Сегодня истекает сорок недель. Официальный срок в сорок недель, который наука гинекология отпускает женщине на вынашивание плода. Проще говоря, у меня сегодня должен родиться ребенок. То есть, может быть не сегодня, а завтра или послезавтра или на днях.
При этом один ребенок у меня уже есть. Его зовут Вася. Ему одиннадцать лет. Он хочет быть конструктором вертолетов или спасать землю от экологической катастрофы, а лучше и то и другое вместе. Так теперь у меня будет двое детей. И красавица жена. И маленький дом в деревне. А в доме две веселые собаки и две кошки. Одна кошка персидская, очень ленивая и добрая. Другая кошка помоечная, с таким строгим характером, что мы даже зовем ее Шамилем Басаевым за готовность буквально умереть каждую секунду, отстаивая свое право писать в коридоре на пол.
А старшей моей собаке три месяца. Она уже знает команду «ко мне» и команду «место», и очень радуется каждый раз, когда я ее кормлю или играю с ней в резинового ежика. А в саду я посадил пятьдесят деревьев. А родители мои в этом году вышли на пенсию. Вот сколько всякого разного человеческого счастья образовалось вокруг меня за последние годы. Но тут – новая власть.
Послушный до тошноты Грызлов в Думе. Дурацкое это вето, против противных губернаторов. Бесконечная эта война, про которую всем уже, кроме верховного главнокомандующего, понятно, что никогда она не кончится, пока все друг друга не перестреляют.
А у меня мальчик растет. Его же через семь лет в армию забирать будут. А я буду выдумывать для него несуществующие болезни и давать взятки военкоматовским врачам. И мне противно.
Еще противнее мне становится, когда президент мой едет в Северную Корею дружить там с любимым руководителем. А я вспоминаю, что когда отец и учитель любимого руководителя Ким-Ир-Сен приезжал в годы моего школьного ученичества в Москву, и директор школы повела нас встречать этого гада на улицу Горького, мы с друзьями орали во всю глотку «Позор кровавому диктатору!». И какой-то серый полковник тогда подошел к нам в толпе и сделал замечание. Дескать, вы, дети, диссиденты, и у ваших родителей будут большие неприятности. А теперь этот серый полковник или его брат-близнец поехал дружить с любимым руководителем, кровавым диктатором, который изводил народ голодом ради торжества идей чучхэ. И мне противно.
Раньше, когда мой маленький ребенок в 91-м году плакал от голода, я стоял в бесконечных очередях за молоком и думал – уеду к чертовой матери. Заберу жену и ребенка, уеду в Италию, например. Там много друзей. Они помогут мне отыскать работу, устроиться как-то, вырастить сына, выучить. Теперь, когда у меня будет двое детей, две собаки, две кошки и лошадь, я уже конечно никуда не уеду. Слишком тяжело.

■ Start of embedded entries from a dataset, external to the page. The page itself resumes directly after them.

(** The contributions of the task on its CPU grow by the charge, the others and
    those on the other CPUs stay what they are. *)
Lemma charged_contrib i x : charge_ok -> 0 <= i < WALT_NR_CPUS -> ws - W <= x ->
  contrib W charged_task i x =
  contrib W t i x +
  if i =? cpu then if x =? ws then busy_curr else if x =? ws - W then busy_prev else 0 else 0.
Proof.
  intros Hok Hi Hx. pose proof (rolled_task_fields Hok) as (F1 & F2 & F3 & F4 & F5).
  pose proof (grid_cases Hok) as Hg. pose proof (curr_empty Hok) as Hempty.
  destruct Hok as [[_ HW] Ht _ _ _ Hcpu _ _ _ _].
  assert (length (t_curr_window_cpu rolled_task) = 8%nat /\
          length (t_prev_window_cpu rolled_task) = 8%nat) as [L1 L2].
  { rewrite F2, F4. destruct Ht. by destruct new_window, full_window. }
  unfold WALT_NR_CPUS in *. unfold contrib, charged_task. cbn. rewrite F1.
  rewrite !aget_aset by lia. rewrite F2, F4.
  unfold busy_prev. destruct Hg as [[-> ->]|[(-> & -> & ->)|(-> & -> & Hm & He)]];
    rewrite ?andb_false_r, ?no_windows_get.
  - rewrite (Z.eqb_sym cpu i).
    destruct (Z.eqb_spec x ws), (Z.eqb_spec x (ws - W)), (Z.eqb_spec i cpu); subst; lia.
  - rewrite (Z.eqb_sym cpu i). rewrite (proj2 (Z.eqb_neq x (ws - W - W))) by lia.
    destruct (Z.eqb_spec x ws), (Z.eqb_spec x (ws - W)), (Z.eqb_spec i cpu); subst; lia.
  - rewrite (Z.eqb_sym cpu i). rewrite (proj2 (Z.eqb_neq x (t_window_start t - W))) by lia.
    assert ((if x =? t_window_start t then aget (t_curr_window_cpu t) i else 0) = 0) as ->.
    { destruct (Z.eqb_spec x (t_window_start t)); [|done]. apply Hempty. lia. }
    destruct (Z.eqb_spec x ws), (Z.eqb_spec x (ws - W)), (Z.eqb_spec i cpu); subst; lia.
Qed.

Lemma rolled_arrays : charge_ok ->
  length (t_curr_window_cpu rolled_task) = Z.to_nat WALT_NR_CPUS /\
  length (t_prev_window_cpu rolled_task) = Z.to_nat WALT_NR_CPUS /\
  Forall (fun z => 0 <= z) (t_curr_window_cpu rolled_task) /\
  Forall (fun z => 0 <= z) (t_prev_window_cpu rolled_task) /\
  asum (t_curr_window_cpu rolled_task) <= t_curr_window rolled_task /\
  asum (t_prev_window_cpu rolled_task) <= t_prev_window rolled_task /\
  0 <= t_active_time rolled_task.
Proof.
  intros Hok. pose proof (rolled_task_fields Hok) as (F1 & F2 & F3 & F4 & F5).
  destruct Hok as [Hcfg Ht _ _ _ _ _ _ _ _].
  assert (0 <= t_active_time rolled_task) as Ha.
  { unfold rolled_task. rewrite (rollover_task_window_eq c W) by done.
    destruct Ht. destruct new_window; cbn; [|done]. wrap_ranges. case_if; lia. }
  rewrite F2, F3, F4, F5.
  assert (Forall (fun z => 0 <= z) no_windows) by (by apply Forall_replicate).
  assert (asum no_windows = 0) as Hz by done.
  destruct Ht. by destruct new_window, full_window; repeat split.
Qed.

(** The invariant of the task holds again once its update time is stored. *)
Lemma charged_task_ok : charge_ok -> task_ok c W (charged_task <| t_mark_start := wallclock |>).
Proof.
  intros Hok. pose proof (rolled_task_fields Hok) as (F1 & _ & F3 & _ & F5).
  pose proof (rolled_arrays Hok) as (A1 & A2 & A3 & A4 & A5 & A6 & A7).
  pose proof (busy_bounds Hok) as [Hbc Hbp]. pose proof (grid_cases Hok) as Hg.
  destruct Hok as [[_ HW] Ht _ _ _ Hcpu Hn Hc _ _].
  pose proof (tk_mark _ _ _ Ht). pose proof (tk_start _ _ _ Ht).
  pose proof (tk_curr _ _ _ Ht). pose proof (tk_prev _ _ _ Ht).
  unfold WALT_NR_CPUS in *.
  unfold charged_task. split; cbn; rewrite ?length_aset; try done.
  - apply Forall_aset; [done|]. pose proof (aget_nonneg _ cpu A3). lia.
  - apply Forall_aset; [done|]. pose proof (aget_nonneg _ cpu A4). lia.
  - rewrite asum_aset by lia. lia.
  - rewrite asum_aset by lia. lia.
  - rewrite F1. lia.
  - rewrite F1. lia.
  - rewrite F1, F3. destruct Hg as [[E1 E]|[(E1 & E2 & E)|(E1 & E2 & Hm & He)]];
      rewrite ?E1, ?E2 in *; lia.
  - rewrite F5. destruct Hg as [[E1 E]|[(E1 & E2 & E)|(E1 & E2 & Hm & He)]];
      rewrite ?E1, ?E2 in *; lia.
Qed.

Я совсем не исключаю, что мне тут будет плохо. Я даже готов к этому. Но у меня семья. От меня зависят дети, женщины, старики и животные. Я не могу этак вот разом превратить их всех в беженцев. Некуда мне уезжать. У меня тут дом. Теперь волей-неволей придется мне организовывать в своем доме демократическое устройство общества и экономическое благосостояние, и свободу слова, и частную собственность на девять соток земли.
Мне бежать некуда. Пусть лучше Путин уезжает, потому что мои дети не могут жить в стране, которая дружит с любимым руководителем Северной Кореи. Пусть уезжают куда-нибудь в Северную Корею действующие министры обороны и внутренних дел, потому что мои дети не могут жить в государстве, ведущем бессмысленную и кровопролитную войну на собственной территории. Пусть генеральный прокурор уезжает. Иначе я буду беспокоиться, зная что моего сына или мою дочь могут просто вот так арестовать на улице без ордера и предъявления обвинений. Пусть уезжают депутаты. Моим детям лучше, чтоб законодательная власть не подчиняется исполнительной.
Еще очень важно, чтобы уехал куда-нибудь Ястржембский. Нечего моим детям учиться всяким там хитростям и уверткам. Пусть растут честными и простодушными.
Еще я бы очень хотел, чтобы уехали куда-нибудь олигархи. Потому что, хотя они и платят мне гонорары в разнообразных изданиях, мне все равно неудобно как-то защищать их под видом отстаивания свободы слова и свободы торговли. На меня же дети теперь смотрят. А ведь подрастут немного и спросят: «Папа, ты правда за олигархов?»